__Directions__:
Repeat, line for line, the entries below from the first line to the line containing "destruct (fs_put _ part", counting both ends.

__Material for this exercise__:

(** Whatever a copy into a fresh place does, completed or not, what was
    there stays. *)
Lemma copy_tree_keeps flt src dest root root' outcome q :
  fs_lookup root (Path.segments dest) = None →
  copy_tree flt src dest root = (root', outcome) →
  (∀ c, fs_lookup root q = Some (File c) → fs_lookup root' q = Some (File c))
  ∧ (is_dir <$> fs_lookup root q = Some true →
     is_dir <$> fs_lookup root' q = Some true).
Proof.
  intros Hnone. unfold copy_tree.
  destruct (fs_lookup root (Path.segments src)) as [tree|]; [|by intros [= <- _]].
  case_bool_decide; [by intros [= <- _]|].
  destruct (is_dir tree && _); [by intros [= <- _]|].
  destruct flt as [f|].
  - destruct (fault_written f) as [part|]; [|by intros [= <- _]].
    destruct (fs_put _ part root) as [r|] eqn:Hput; simpl; intros [= <- _]; [|done].
    split; [intros c Hc; by eapply fs_put_keeps_files
           | intros Hd; by eapply fs_put_keeps_dirs].
  - destruct (fs_put _ tree root) as [r|] eqn:Hput; intros [= <- _]; [|done].
    split; [intros c Hc; by eapply fs_put_keeps_files
           | intros Hd; by eapply fs_put_keeps_dirs].
Qed.

(** X13.  No run deletes or alters what it finds, whether it is
    cancelled, refused, completes its copy or fails in the middle of it:
    a regular file present before the run is present afterwards with the
    same bytes, and a directory is still a directory. *)
Theorem nothing_is_deleted e root q n :
  fs_lookup root q = Some n →
  (∀ c, n = File c → fs_lookup (run_fs e root) q = Some (File c))
  ∧ (is_dir n = true → is_dir <$> fs_lookup (run_fs e root) q = Some true).
Proof.
  intros Hq. run_cases e root;
    try (split; [by intros c -> | by intros Hd; rewrite Hq; simpl; rewrite Hd]).
  - apply fs_exists_false in Hfound.
    destruct (copy_tree_keeps _ _ _ _ _ _ q Hfound Hcopy) as [Hfiles Hdirs].
    split; [intros c ->; by apply Hfiles|].
    intros Hd. apply Hdirs. by rewrite Hq; simpl; rewrite Hd.
  - apply fs_exists_false in Hfound.
    destruct (copy_tree_keeps _ _ _ _ _ _ q Hfound Hcopy) as [Hfiles Hdirs].
    split; [intros c ->; by apply Hfiles|].
    intros Hd. apply Hdirs. by rewrite Hq; simpl; rewrite Hd.
Qed.

(** X14.  A run that ends with status 1 says why on its last line, on
    standard output: either the user aborted a question and the line is
    "Initialization cancelled.", or the target was found and the line is
    the "already exists" error naming the project as typed. *)
Theorem status_one_is_explained e root :
  run_status e root = 1 →
  (last (run_trace e root) = Some (Stdout msg_cancelled)
   ∧ (on_select (usr e) "template" = SelectAbort
      ∨ on_text (usr e) "projectName" = TextAbort))
  ∨ (∃ typed,
        last (run_trace e root) = Some (Stdout (msg_exists (destination_name typed)))
        ∧ on_text (usr e) "projectName" = TextEnter typed
        ∧ fs_exists root (targetDir e (destination_name typed)) = true).
Proof.
  run_cases e root; intros Hstatus; try done.
  - left. by split; [|left].
  - left. by split; [|right].
  - right. by exists typed.
Qed.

__Answer below__:
(** Whatever a copy into a fresh place does, completed or not, what was
    there stays. *)
Lemma copy_tree_keeps flt src dest root root' outcome q :
  fs_lookup root (Path.segments dest) = None →
  copy_tree flt src dest root = (root', outcome) →
  (∀ c, fs_lookup root q = Some (File c) → fs_lookup root' q = Some (File c))
  ∧ (is_dir <$> fs_lookup root q = Some true →
     is_dir <$> fs_lookup root' q = Some true).
Proof.
  intros Hnone. unfold copy_tree.
  destruct (fs_lookup root (Path.segments src)) as [tree|]; [|by intros [= <- _]].
  case_bool_decide; [by intros [= <- _]|].
  destruct (is_dir tree && _); [by intros [= <- _]|].
  destruct flt as [f|].
  - destruct (fault_written f) as [part|]; [|by intros [= <- _]].
    destruct (fs_put _ part root) as [r|] eqn:Hput; simpl; intros [= <- _]; [|done].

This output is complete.